Cert Manager Troubleshooting

Whenever a certificate error occurs, we recommend starting your investigation by looking at cert-manager CertificateRequests, Orders, and Challenges. Often, these have useful error messages in their status fields.

DNS01 challenge issues

When there is a certificate not becoming ready, it is often due to the ACME DNS01/HTTP-01 challenge not being completed. Check the cert manager controller logs:

stern cert-manager -s 1m -n kube-system -i CERT_NAME

NOTE: stern is a tool conceived to tail multiple pods and containers logs. It is a good tool to use when you want to check logs from multiple pods at the same time.

In case you see errors like:

E0828 14:04:53.727973       1 sync.go:190] "cert-manager/challenges: propagation check failed" err="NS ns-1536.awsdns-00.co.uk.:53 returned REFUSED for _acme-challenge.my-app.gig3-prd.aws.cps.xxx.com." resource_name="my-app-cert-h8qxc-3214626457-1657644764" resource_namespace="aaa-prod-application" resource_kind="Challenge" resource_version="v1" dnsName="my-app.gig3-prd.aws.cps.xxx.com" type="DNS-01"

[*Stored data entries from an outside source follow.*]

Section LayoutFacts.
  Variable toUpperCase toLowerCase : jstr → jstr.

Lemma layout_run_page u a l l' :
  page_of (content l) = currentPage l → layout_run toLowerCase u a l = Some l' →
  page_of (content l') = currentPage l'.
Proof.
  intros Hl. destruct a as [p| |a|a|t].
  - intros [= <-]. by apply setCurrentPage_page.
  - intros [= <-]. by apply setCurrentPage_page.
  - destruct l as [cp [ps| |]]; simpl in *; try done.
    rewrite fmap_Some. by intros (ps' & _ & ->).
  - destruct l as [cp [|s|]]; simpl in *; try done.
    rewrite fmap_Some. by intros (s' & _ & ->).
  - destruct l as [cp [| |t0]]; simpl in *; try done. by intros [= <-].
Qed.

Lemma commit_SignedIn u l u' l' :
  commit toUpperCase toLowerCase u l = SignedIn u' l' → u' = u ∧ l' = l.
Proof. unfold commit. by destruct (render _ _ u l); intros [= -> ->]. Qed.

(** The well-formedness of an application state: a signed-in layout
    shows the page its [currentPage] names. *)
Definition app_wf (s : app_state) : Prop :=
  ∀ u l, s = SignedIn u l → page_of (content l) = currentPage l.

Lemma app_run_wf a s s' :
  app_wf s → app_run toUpperCase toLowerCase a s = Some s' → app_wf s'.
Proof.
  intros Hs. destruct a as [u| |a], s as [|u0 l0|e]; simpl; try done.
  - intros [= <-] u' l' Hc. apply commit_SignedIn in Hc as [-> ->]. done.
  - by intros [= <-].
  - rewrite fmap_Some. intros (l1 & Hl1 & ->) u' l' Hc. apply commit_SignedIn in Hc as [-> ->].
    eapply layout_run_page; [|exact Hl1]. by apply (Hs u0 l0).
Qed.

(** A render with a name that is not a string throws at the header. *)
Lemma render_non_string u l :
  (∀ s, user_name u ≠ JStr s) → render toUpperCase toLowerCase u l = Throw (split_error (user_name u)).
Proof.
  intros Hn. unfold render, header_initials, user_name_split.
  destruct (user_name u) eqn:E; try done. by destruct (Hn s).
Qed.

End LayoutFacts.

(** ** Properties of the layout *)

Section LayoutTheorems.
  Variable toUpperCase toLowerCase : jstr → jstr.

(** Every reachable state of the application is well formed: a
    signed-in layout always shows the page [currentPage] names, so its
    navigation buttons highlight the page on screen. *)
Theorem app_reachable_wf s :
  app_reachable toUpperCase toLowerCase s → app_wf s.
Proof.
  intros Hr. apply (rtc_preserved _ app_wf) with (2 := Hr); [|done].
  intros x y Hx [a ? Ha]. by eapply app_run_wf.
Qed.

(** C16. Leaving the tickets page unmounts it: coming back shows the
    three fixture tickets again, whatever was created, edited or deleted
    before, and no ticket is selected. *)
Theorem navigation_resets_tickets u l p :
  currentPage l = PTickets → p ≠ PTickets →
  setCurrentPage u PTickets (setCurrentPage u p l) = layout_init u.
Proof.
  intros Hl Hp. unfold setCurrentPage at 2. rewrite Hl. rewrite decide_False by done.
  unfold setCurrentPage. simpl. by rewrite decide_False by done.
Qed.

(** The profile's first and last name fields give the name back:
    the first field, then, when the name has a space, a space and the
    second field. *)
Theorem profile_name_roundtrip s :
  s = first_name (split_on ch_space s) ++
      (if bool_decide (ch_space ∈ s) then ch_space :: last_name (split_on ch_space s) else []).
Proof.
  pose proof (join_split ch_space s) as Hj. pose proof (split_on_parts_nosep ch_space s) as Hp.
  destruct (split_on ch_space s) as [|p [|q qs]] eqn:E; [by destruct (split_on_not_nil ch_space s)| |].
  - simpl in Hj |- *. subst s. apply Forall_cons in Hp as [Hp _].
    rewrite bool_decide_false by done. by rewrite app_nil_r.
  - rewrite bool_decide_true; [|rewrite <- Hj; simpl; apply elem_of_app; right; by left].
    unfold first_name, last_name. simpl. by rewrite <- Hj.
Qed.

  Context `{Base64Api} `{JsonApi}.
  Variable cfg : env.

(** C10. A token [validateToken] accepts whose [name] claim is truthy
    but not a string (a number, [true], an array or an object) signs the
    user in, and the first render of [MainLayout] then throws a
    [TypeError] at [user.name.split]: the application is unmounted. *)
Theorem non_string_name_crashes_app t p email v :
  t ≠ [] → decodeJwt t = Ok p →
  get_prop p "email"%js = Some (JStr email) → ends_with email (ALLOWED_DOMAIN cfg) = true →
  truthy (get_prop p "email_verified"%js) = true →
  get_prop p "name"%js = Some v → truthy (Some v) = true → (∀ s, v ≠ JStr s) →
  ∃ u, (validateToken cfg t).2 = Ok u ∧ user_name u = v ∧
       app_run toUpperCase toLowerCase (Login u) SignedOut = Some (Crashed (split_error v)).
Proof.
  intros Ht Hd He Hs Hv Hn Hnt Hns. exists (make_user p email).
  assert (Hu : user_name (make_user p email) = v).
  { unfold make_user. cbn [user_name]. rewrite Hn. unfold js_or. by rewrite Hnt. }
  split; [|split; [done|]].
  - by apply validateToken_accepts.
  - simpl. unfold commit. rewrite render_non_string; rewrite Hu; [done|done].
Qed.

End LayoutTheorems.

(** ** A session of the application *)

(** [toUpperCase] on the ASCII letters, every other unit unchanged. *)
Definition ascii_upper (s : jstr) : jstr :=
  map (λ c, if (97 <=? c) && (c <=? 122) then c - 32 else c) s.

(** Ana signs in, creates a ticket, then opens the reports. *)
Definition with_new_ticket : layout_state := LayoutState PTickets (MTickets (page_after_new tickets_user)).
Definition on_reports : layout_state := LayoutState PReports (MReports RTabOverview).

Lemma app_reachable_wf_witness :
  app_reachable ascii_upper ascii_lower (SignedIn tickets_user on_reports) ∧
  app_wf (SignedIn tickets_user on_reports).
Proof.
  assert (Hr : app_reachable ascii_upper ascii_lower (SignedIn tickets_user on_reports)).
  { apply rtc_l with (SignedIn tickets_user (layout_init tickets_user)).
    { apply (app_step_run _ _ _ (Login tickets_user)). vm_compute. reflexivity. }
    apply rtc_once. apply (app_step_run _ _ _ (LayoutAct (Navigate PReports))). vm_compute. reflexivity. }
  split; [exact Hr|]. exact (app_reachable_wf ascii_upper ascii_lower _ Hr).
Defined.

Lemma navigation_resets_tickets_witness :
  length (tickets_of_layout with_new_ticket) = 4%nat ∧
  setCurrentPage tickets_user PTickets (setCurrentPage tickets_user PReports with_new_ticket) =
    layout_init tickets_user ∧
  length (tickets_of_layout (layout_init tickets_user)) = 3%nat.
Proof.
  split; [vm_compute; reflexivity|]. split; [|vm_compute; reflexivity].
  apply navigation_resets_tickets; [reflexivity|discriminate].
Defined.

(** A token accepted with the claim ["name": 42]. *)
Definition eve_claims : json :=
  JObj [("email"%js, JStr ("eve@example-corp.example"%js)); ("email_verified"%js, JBool true);
        ("name"%js, JNum (JNumLit false 42 0))].
Definition eve_token : jstr :=
  make_token demo_header
    (json_text "{'email':'eve@example-corp.example','email_verified':true,'name':42}"%js) demo_signature.

Lemma non_string_name_crashes_app_witness :
  decodeJwt eve_token = Ok eve_claims ∧
  ∃ u, (validateToken demo_env eve_token).2 = Ok u ∧ user_name u = JNum (JNumLit false 42 0) ∧
       app_run ascii_upper ascii_lower (Login u) SignedOut =
         Some (Crashed (split_error (JNum (JNumLit false 42 0)))).
Proof.
  assert (Hd : decodeJwt eve_token = Ok eve_claims) by (vm_compute; reflexivity).
  split; [exact Hd|].
  apply (non_string_name_crashes_app ascii_upper ascii_lower demo_env eve_token eve_claims
           "eve@example-corp.example"%js).
  - vm_compute. discriminate.
  - exact Hd.
  - vm_compute. reflexivity.
  - vm_compute. reflexivity.
  - vm_compute. reflexivity.
  - vm_compute. reflexivity.
  - vm_compute. reflexivity.
  - intros s. discriminate.
Defined.

(** ** The reports' fixed data *)

(** The category bars divide by the total of the categories, so they
    fill the whole width together; the pie's rounded labels also sum to
    100. *)
Example category_bars_total :
  sum_Z (map snd ticketsByCategory) = (bar_width 0).2 ∧
  sum_Z (map (λ c, pie_percent (sum_Z (map snd ticketsByCategory)) c.2) ticketsByCategory) = 100.
Proof. vm_compute. split; reflexivity. Qed.

(** The "Chamados Abertos" card is the week's opened tickets; the
    "Taxa de Resolução" card does not match the week's figures (60 of 73
    resolved, 82%). *)
Example kpi_against_week :
  kpi_open = sum_Z (map abertos ticketsByDay) ∧
  pie_percent (sum_Z (map abertos ticketsByDay)) (sum_Z (map resolvidos ticketsByDay)) = 82 ∧
  kpi_resolution_rate ≠ 82.
Proof. vm_compute. split; [reflexivity|]. split; [reflexivity|discriminate]. Qed.

(** Each category gets its own colour. *)
Example category_colours_distinct :
  NoDup (imap (λ i _, cell_color i) ticketsByCategory).
Proof. apply (bool_decide_unpack _). vm_compute. reflexivity. Qed.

This is related to the DNS challenge not being successful. We found, thanks to this article, when there was an incident that pointed us to the right direction. The problem is related to DNS client handling when using both IPv4 and IPv6

To fix it we applied the following configuration to the cert manager app. If there is not userConfig.configMap defined already in the app manifest, you can add it like this:

apiVersion: application.giantswarm.io/v1alpha1
kind: App
metadata:
  name: cert-manager
  namespace: ORG-NAMESPACE
spec:
  # ...
  userConfig:
    configMap:
      name: "CLUSTER_ID-user-values"
      namespace: "ORG-NAMESPACE"

Inside the configmap you can set the following values:

apiVersion: v1
data:
  values: |
    extraArgs:
      - --dns01-recursive-nameservers=1.1.1.1:53,8.8.8.8:53
      - --dns01-recursive-nameservers-only=true    

When you apply this configuration, the cert manager will be rolled out, and you can check the logs again to see if the issue is resolved. It is recommended to kick the certificate to renew after the rollout to see if the issue is resolved. Use cmctl tool to renew the certificate:

cmctl renew -n MY_APP_NS MY_APP_CERT_NAME

It should do the trick. If not, please reach out to the team BigMac for further investigation.